PROBLEM TO SOLVE = When you reach the line containing "ok_gen : deque_size t <= m_generation t;" in the records below, start copying exactly, and stop once you have copied the line containing "- apply swiss_empty_valid.".

PROVIDED RECORDS =
[Start of section]

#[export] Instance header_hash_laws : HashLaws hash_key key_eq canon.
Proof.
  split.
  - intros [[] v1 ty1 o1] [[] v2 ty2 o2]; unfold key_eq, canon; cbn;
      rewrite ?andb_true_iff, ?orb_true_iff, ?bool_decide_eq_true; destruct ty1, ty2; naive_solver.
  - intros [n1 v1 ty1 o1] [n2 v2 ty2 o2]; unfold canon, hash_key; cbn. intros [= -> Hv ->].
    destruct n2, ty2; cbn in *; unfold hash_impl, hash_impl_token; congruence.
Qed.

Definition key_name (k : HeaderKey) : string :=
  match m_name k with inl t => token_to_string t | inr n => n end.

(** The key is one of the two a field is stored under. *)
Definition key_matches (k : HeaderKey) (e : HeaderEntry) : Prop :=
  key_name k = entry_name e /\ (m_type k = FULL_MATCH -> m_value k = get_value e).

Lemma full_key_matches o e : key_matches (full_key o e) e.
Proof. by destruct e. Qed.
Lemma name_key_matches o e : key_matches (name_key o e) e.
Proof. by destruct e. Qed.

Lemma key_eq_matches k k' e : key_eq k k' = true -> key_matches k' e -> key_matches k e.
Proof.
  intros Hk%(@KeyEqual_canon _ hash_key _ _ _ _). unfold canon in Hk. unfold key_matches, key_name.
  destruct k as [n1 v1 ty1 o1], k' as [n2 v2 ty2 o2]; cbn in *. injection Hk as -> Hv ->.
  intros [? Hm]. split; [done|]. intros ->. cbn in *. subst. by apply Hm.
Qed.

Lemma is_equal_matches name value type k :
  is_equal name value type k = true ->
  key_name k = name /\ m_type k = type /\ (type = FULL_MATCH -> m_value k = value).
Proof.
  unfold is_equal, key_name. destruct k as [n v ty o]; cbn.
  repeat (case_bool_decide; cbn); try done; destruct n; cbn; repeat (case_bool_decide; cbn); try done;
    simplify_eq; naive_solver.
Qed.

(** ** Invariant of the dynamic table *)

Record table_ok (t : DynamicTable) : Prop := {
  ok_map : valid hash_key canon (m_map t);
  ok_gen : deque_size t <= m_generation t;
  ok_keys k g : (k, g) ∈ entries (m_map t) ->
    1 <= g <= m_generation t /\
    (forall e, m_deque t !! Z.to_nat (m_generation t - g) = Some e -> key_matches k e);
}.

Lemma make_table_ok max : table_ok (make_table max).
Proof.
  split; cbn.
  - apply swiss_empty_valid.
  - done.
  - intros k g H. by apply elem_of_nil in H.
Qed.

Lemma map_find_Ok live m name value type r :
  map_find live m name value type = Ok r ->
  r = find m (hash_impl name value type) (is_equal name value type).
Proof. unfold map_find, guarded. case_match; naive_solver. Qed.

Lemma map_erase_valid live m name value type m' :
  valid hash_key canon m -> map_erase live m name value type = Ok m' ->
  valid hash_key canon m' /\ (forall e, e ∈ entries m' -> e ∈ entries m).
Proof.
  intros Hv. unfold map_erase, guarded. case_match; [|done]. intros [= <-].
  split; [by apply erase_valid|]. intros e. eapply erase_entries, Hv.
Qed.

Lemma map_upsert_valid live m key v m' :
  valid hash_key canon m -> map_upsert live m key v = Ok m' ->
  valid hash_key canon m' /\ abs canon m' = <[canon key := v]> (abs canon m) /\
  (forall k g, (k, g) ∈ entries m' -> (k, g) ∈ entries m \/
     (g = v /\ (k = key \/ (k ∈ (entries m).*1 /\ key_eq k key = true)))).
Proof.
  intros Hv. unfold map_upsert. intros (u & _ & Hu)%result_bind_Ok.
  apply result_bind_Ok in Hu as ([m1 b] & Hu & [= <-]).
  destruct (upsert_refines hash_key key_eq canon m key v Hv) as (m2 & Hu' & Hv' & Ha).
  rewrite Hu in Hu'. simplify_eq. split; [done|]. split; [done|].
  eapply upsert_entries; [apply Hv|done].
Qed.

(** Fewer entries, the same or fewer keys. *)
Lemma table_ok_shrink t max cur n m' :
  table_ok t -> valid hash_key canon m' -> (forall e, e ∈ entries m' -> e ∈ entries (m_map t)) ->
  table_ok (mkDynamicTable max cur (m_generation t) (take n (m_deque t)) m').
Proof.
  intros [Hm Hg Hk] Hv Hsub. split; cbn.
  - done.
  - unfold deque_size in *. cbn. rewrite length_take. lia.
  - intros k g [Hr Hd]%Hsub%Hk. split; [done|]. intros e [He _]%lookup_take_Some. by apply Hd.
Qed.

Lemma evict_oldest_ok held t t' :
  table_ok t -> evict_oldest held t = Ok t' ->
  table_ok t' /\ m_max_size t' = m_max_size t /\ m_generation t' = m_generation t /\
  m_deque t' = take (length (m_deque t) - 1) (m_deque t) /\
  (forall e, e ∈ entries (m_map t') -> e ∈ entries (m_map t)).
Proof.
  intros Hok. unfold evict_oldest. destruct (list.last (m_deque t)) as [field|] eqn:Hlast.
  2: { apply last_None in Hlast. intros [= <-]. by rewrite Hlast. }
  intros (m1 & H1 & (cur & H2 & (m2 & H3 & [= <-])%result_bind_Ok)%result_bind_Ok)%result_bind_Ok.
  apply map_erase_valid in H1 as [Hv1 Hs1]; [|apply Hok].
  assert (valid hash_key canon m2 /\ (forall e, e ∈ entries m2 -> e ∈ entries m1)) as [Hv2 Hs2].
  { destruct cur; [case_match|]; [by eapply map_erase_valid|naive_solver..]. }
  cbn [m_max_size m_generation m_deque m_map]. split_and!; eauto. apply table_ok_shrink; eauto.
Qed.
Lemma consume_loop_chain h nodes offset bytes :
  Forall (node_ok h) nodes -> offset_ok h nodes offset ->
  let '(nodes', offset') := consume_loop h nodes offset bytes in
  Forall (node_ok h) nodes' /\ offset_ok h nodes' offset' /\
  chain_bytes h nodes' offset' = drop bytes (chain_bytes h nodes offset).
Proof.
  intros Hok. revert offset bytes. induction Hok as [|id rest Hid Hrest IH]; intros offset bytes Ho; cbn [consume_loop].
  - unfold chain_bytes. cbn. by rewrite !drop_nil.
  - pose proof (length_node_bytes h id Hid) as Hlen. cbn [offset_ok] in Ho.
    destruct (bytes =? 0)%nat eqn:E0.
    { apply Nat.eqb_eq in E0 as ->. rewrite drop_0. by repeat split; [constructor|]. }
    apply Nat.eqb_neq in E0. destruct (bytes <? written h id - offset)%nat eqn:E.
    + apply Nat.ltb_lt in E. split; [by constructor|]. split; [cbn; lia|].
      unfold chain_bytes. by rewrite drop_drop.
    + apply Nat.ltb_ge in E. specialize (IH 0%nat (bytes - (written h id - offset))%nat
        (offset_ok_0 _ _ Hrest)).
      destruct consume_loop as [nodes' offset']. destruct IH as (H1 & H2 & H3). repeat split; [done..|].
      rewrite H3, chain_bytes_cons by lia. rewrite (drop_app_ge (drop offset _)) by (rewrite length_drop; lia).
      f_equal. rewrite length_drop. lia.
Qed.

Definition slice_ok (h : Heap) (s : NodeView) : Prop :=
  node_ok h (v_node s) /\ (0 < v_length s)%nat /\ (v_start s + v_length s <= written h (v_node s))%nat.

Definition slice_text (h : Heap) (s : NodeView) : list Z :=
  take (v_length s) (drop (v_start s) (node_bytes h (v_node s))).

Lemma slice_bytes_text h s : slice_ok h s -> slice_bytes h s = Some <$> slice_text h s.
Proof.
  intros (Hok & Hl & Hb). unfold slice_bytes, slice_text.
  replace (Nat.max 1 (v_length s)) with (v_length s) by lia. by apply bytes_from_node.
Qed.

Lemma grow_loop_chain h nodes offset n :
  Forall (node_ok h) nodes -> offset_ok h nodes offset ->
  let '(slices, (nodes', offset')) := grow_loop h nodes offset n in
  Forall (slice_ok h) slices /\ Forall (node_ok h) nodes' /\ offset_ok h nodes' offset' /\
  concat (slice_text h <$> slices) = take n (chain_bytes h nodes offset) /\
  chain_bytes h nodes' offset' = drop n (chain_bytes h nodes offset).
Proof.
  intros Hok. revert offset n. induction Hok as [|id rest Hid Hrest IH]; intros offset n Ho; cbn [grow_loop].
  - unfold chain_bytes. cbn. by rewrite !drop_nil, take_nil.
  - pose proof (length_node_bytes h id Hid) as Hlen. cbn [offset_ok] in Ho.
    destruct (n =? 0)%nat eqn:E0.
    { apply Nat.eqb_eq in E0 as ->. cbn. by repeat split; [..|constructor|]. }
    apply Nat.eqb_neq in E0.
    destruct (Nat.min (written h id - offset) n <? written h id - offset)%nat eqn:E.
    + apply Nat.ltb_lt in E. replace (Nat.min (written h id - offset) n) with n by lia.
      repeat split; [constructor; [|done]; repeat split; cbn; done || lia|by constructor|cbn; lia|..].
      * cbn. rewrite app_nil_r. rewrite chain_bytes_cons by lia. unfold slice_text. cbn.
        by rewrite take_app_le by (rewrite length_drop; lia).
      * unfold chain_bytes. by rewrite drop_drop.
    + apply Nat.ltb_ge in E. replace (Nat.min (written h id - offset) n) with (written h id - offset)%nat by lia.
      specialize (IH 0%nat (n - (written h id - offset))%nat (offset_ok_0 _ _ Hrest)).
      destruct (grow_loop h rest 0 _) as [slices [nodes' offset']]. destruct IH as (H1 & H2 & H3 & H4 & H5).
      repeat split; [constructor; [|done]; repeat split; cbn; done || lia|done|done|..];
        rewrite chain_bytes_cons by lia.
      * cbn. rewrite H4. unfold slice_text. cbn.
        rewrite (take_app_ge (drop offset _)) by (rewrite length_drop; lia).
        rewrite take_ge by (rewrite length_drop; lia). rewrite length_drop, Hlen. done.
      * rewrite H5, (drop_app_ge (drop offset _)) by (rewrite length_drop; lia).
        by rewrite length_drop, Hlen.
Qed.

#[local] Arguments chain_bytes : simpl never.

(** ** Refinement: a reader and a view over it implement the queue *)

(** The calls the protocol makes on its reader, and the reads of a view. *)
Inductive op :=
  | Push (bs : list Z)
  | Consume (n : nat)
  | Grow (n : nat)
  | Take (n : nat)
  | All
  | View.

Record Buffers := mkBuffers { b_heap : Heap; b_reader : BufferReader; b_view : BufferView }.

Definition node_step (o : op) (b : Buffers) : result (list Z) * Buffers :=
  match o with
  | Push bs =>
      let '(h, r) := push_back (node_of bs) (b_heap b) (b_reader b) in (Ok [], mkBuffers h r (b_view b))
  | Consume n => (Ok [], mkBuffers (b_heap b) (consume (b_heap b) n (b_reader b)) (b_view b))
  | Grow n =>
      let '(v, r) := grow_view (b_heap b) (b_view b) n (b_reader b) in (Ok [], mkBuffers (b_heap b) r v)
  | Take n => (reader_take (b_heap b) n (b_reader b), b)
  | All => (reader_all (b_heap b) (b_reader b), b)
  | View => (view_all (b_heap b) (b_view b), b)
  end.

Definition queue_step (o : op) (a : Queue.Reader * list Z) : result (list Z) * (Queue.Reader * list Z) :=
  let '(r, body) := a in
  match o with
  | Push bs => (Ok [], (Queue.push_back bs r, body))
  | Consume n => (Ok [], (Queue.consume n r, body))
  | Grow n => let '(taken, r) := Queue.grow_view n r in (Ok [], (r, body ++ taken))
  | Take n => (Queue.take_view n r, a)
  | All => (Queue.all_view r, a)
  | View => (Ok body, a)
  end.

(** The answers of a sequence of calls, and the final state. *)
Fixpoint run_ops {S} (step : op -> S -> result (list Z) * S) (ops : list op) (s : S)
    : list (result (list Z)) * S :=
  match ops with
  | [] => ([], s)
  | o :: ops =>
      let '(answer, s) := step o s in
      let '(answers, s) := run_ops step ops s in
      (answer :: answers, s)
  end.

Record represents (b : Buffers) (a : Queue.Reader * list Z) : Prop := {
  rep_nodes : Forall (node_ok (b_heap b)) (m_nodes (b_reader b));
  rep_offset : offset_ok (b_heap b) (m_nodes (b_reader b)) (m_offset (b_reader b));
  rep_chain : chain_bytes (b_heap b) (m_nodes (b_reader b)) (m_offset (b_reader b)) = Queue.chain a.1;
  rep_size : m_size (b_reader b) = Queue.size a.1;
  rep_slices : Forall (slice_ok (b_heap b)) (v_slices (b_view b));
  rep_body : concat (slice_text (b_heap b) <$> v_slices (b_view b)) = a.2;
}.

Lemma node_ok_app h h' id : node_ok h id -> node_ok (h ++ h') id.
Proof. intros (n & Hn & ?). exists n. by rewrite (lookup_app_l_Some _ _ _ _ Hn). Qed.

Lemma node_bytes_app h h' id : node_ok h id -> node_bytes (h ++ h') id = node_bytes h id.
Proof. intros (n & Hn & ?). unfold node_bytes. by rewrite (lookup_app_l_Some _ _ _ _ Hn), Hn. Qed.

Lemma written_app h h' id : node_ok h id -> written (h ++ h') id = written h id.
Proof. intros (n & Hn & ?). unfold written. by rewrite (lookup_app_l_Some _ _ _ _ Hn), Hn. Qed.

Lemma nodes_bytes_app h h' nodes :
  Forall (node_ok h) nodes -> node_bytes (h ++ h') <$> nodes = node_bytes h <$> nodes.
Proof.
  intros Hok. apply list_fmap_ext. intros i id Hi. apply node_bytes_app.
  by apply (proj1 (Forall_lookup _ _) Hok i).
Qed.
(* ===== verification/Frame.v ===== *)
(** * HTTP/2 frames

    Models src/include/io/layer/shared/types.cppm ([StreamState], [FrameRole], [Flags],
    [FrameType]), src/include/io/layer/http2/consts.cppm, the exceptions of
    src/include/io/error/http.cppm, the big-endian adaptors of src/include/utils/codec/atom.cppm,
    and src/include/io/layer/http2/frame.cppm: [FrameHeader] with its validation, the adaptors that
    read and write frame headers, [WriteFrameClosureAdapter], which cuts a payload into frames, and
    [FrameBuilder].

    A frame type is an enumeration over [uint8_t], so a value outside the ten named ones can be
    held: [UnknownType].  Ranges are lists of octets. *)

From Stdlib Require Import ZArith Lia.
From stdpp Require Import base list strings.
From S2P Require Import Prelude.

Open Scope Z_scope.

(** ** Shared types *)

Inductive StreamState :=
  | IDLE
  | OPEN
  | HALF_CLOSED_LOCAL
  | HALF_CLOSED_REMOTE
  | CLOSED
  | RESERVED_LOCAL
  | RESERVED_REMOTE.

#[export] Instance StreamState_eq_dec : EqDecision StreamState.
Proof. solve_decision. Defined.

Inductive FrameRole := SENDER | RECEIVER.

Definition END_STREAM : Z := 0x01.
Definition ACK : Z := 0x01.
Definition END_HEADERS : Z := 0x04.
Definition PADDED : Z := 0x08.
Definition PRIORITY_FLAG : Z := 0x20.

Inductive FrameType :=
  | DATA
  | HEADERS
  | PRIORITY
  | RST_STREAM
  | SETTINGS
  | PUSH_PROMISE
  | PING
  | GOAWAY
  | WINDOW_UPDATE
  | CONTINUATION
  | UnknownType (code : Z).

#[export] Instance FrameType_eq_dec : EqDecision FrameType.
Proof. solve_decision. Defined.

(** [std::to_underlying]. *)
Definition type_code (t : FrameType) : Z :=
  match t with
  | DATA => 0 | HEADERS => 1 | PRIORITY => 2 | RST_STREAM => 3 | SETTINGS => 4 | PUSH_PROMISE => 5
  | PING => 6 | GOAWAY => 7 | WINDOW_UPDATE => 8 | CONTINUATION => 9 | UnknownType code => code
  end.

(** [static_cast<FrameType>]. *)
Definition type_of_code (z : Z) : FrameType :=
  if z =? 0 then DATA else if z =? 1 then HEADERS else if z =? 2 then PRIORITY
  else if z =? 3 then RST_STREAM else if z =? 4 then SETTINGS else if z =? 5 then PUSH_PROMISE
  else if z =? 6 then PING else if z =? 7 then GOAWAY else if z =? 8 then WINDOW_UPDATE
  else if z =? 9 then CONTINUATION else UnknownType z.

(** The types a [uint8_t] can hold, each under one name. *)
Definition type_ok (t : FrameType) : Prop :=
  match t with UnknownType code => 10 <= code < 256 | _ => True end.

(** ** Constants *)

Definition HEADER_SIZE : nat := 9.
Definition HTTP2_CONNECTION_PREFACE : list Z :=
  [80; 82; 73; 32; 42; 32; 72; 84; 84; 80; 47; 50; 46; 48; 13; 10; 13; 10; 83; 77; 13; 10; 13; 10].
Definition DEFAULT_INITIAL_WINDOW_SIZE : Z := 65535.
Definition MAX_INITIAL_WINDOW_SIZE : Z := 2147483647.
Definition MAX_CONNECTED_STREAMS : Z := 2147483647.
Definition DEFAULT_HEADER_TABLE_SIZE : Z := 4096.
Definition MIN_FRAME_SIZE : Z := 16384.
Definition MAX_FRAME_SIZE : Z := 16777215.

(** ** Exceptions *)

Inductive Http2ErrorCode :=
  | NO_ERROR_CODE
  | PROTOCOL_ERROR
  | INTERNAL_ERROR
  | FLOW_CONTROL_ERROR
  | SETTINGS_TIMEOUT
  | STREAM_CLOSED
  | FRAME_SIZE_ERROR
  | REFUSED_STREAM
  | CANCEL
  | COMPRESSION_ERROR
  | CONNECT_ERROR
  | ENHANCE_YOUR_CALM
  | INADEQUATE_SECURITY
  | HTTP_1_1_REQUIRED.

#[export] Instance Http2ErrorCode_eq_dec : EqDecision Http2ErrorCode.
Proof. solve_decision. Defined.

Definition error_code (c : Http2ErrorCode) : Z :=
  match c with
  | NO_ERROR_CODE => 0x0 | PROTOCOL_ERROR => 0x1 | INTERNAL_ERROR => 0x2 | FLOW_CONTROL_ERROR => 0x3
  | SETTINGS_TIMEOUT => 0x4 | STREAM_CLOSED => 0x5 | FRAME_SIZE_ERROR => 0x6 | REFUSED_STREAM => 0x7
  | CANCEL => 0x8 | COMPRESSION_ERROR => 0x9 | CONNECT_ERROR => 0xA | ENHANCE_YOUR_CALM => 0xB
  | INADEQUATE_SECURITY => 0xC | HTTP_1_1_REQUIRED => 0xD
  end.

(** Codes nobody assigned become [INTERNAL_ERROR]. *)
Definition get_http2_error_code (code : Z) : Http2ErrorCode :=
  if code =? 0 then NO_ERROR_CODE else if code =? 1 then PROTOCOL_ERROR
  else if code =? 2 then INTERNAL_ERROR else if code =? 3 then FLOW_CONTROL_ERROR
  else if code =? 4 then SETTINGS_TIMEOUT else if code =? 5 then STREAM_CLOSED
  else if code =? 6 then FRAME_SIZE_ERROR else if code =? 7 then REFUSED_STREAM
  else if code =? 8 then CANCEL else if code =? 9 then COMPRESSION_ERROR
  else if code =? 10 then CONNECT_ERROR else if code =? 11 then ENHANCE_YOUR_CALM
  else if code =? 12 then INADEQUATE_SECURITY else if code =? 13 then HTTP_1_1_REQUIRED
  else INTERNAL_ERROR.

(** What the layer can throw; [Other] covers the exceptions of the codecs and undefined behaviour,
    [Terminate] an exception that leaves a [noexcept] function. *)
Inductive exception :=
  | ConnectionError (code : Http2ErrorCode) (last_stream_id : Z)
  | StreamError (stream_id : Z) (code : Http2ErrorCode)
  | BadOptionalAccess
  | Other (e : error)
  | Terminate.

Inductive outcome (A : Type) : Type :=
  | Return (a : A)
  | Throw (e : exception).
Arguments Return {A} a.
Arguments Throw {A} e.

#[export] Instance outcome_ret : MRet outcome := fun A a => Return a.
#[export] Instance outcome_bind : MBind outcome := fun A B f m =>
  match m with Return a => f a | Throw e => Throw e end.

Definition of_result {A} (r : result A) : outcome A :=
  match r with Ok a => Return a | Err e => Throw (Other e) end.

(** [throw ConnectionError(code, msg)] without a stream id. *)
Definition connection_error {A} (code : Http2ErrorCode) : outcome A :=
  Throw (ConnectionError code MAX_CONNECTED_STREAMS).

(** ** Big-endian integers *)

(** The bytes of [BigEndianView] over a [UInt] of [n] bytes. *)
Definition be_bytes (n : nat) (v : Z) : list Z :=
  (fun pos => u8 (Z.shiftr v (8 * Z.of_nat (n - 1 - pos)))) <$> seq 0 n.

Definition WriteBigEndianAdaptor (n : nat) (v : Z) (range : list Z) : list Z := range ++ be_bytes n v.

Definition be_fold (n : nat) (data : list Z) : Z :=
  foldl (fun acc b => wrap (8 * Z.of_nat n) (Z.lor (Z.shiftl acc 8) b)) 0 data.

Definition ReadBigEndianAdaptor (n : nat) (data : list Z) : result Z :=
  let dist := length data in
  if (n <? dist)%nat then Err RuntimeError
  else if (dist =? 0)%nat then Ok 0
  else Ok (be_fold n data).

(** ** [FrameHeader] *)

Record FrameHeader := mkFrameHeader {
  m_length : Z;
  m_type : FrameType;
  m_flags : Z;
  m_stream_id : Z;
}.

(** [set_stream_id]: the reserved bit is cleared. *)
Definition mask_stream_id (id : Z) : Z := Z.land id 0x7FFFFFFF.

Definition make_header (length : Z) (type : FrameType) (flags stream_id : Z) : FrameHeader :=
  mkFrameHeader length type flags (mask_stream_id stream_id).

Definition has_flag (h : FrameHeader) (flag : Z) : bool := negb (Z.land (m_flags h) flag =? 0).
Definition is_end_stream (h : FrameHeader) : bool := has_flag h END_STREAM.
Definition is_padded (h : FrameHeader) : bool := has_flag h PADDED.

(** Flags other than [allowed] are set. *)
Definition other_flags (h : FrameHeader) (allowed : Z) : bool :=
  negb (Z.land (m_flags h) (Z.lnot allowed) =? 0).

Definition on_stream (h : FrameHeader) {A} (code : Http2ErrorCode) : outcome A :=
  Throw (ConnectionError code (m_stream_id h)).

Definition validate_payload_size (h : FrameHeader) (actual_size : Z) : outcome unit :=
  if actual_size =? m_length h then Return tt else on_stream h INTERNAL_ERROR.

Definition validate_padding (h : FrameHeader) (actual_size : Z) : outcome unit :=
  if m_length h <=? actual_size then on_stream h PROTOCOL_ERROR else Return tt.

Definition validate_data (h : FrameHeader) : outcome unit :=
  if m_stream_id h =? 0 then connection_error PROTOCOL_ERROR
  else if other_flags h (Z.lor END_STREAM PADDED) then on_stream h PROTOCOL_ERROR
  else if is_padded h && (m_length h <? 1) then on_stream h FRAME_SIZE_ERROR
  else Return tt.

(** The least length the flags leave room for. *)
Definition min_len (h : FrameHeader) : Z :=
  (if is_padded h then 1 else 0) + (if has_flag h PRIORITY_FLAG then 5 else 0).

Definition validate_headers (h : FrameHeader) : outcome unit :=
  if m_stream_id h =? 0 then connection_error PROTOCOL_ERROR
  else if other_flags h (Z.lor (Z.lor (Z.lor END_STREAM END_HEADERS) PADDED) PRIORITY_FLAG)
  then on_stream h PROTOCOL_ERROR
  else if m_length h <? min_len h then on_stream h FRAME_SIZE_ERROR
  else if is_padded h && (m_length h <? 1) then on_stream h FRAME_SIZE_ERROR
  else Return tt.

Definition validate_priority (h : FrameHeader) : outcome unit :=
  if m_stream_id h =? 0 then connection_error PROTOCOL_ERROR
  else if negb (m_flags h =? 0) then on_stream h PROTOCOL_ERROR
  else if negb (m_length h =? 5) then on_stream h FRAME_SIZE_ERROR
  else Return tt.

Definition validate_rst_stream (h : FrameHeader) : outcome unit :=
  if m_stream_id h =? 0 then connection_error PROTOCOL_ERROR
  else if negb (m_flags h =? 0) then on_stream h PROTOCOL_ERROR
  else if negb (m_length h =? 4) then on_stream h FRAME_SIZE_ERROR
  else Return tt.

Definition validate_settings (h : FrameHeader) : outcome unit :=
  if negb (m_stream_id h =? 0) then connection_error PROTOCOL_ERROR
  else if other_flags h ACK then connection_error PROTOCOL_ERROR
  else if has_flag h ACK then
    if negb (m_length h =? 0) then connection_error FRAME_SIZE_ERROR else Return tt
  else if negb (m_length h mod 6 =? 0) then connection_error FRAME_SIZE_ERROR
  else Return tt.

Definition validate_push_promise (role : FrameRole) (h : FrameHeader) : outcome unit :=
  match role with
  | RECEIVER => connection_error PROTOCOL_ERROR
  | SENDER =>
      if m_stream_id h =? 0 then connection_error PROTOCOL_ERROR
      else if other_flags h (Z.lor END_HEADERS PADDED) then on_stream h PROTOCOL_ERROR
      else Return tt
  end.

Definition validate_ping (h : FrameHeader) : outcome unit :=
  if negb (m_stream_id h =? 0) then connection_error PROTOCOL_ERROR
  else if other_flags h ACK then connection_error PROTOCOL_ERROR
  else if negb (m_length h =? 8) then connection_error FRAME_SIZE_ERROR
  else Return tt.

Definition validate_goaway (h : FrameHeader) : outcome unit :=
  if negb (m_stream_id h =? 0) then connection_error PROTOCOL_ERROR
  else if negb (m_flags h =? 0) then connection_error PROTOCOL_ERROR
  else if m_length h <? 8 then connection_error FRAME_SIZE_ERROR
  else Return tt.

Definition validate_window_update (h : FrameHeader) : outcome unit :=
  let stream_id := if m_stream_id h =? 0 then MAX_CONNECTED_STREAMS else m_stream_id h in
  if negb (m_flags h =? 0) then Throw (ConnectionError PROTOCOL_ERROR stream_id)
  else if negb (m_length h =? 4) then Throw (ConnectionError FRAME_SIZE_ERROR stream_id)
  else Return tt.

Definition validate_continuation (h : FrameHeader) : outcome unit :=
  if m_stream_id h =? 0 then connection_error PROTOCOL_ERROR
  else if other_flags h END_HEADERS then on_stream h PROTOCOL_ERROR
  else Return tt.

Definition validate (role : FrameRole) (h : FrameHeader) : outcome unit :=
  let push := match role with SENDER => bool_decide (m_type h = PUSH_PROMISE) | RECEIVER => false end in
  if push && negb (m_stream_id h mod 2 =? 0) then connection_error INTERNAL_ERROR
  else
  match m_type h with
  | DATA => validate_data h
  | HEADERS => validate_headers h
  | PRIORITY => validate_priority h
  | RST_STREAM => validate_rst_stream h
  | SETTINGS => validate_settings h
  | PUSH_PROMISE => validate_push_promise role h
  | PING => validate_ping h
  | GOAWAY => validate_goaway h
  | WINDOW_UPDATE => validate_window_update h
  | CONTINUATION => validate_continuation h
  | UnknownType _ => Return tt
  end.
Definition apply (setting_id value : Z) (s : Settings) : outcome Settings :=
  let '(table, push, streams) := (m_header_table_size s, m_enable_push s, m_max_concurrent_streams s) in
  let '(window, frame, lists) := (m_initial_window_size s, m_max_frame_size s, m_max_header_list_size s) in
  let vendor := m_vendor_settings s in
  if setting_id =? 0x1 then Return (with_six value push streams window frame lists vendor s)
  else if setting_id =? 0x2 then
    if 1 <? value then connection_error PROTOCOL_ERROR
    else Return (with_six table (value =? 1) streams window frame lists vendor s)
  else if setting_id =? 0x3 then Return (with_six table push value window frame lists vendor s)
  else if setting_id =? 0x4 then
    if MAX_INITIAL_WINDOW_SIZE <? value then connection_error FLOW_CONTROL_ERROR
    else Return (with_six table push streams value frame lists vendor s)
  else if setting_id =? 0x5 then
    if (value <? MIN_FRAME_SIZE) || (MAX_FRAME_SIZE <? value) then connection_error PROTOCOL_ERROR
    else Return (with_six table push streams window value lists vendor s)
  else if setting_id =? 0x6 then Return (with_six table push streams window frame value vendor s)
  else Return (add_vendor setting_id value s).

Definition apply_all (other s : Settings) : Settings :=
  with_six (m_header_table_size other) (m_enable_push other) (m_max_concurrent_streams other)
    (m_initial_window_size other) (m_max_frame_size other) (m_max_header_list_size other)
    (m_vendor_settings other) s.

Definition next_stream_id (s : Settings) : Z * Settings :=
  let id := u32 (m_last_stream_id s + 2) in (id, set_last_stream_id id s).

[End of section]

THE COMPLETED TASK =
  ok_gen : deque_size t <= m_generation t;
  ok_keys k g : (k, g) ∈ entries (m_map t) ->
    1 <= g <= m_generation t /\
    (forall e, m_deque t !! Z.to_nat (m_generation t - g) = Some e -> key_matches k e);
}.

Lemma make_table_ok max : table_ok (make_table max).
Proof.
  split; cbn.
  - apply swiss_empty_valid.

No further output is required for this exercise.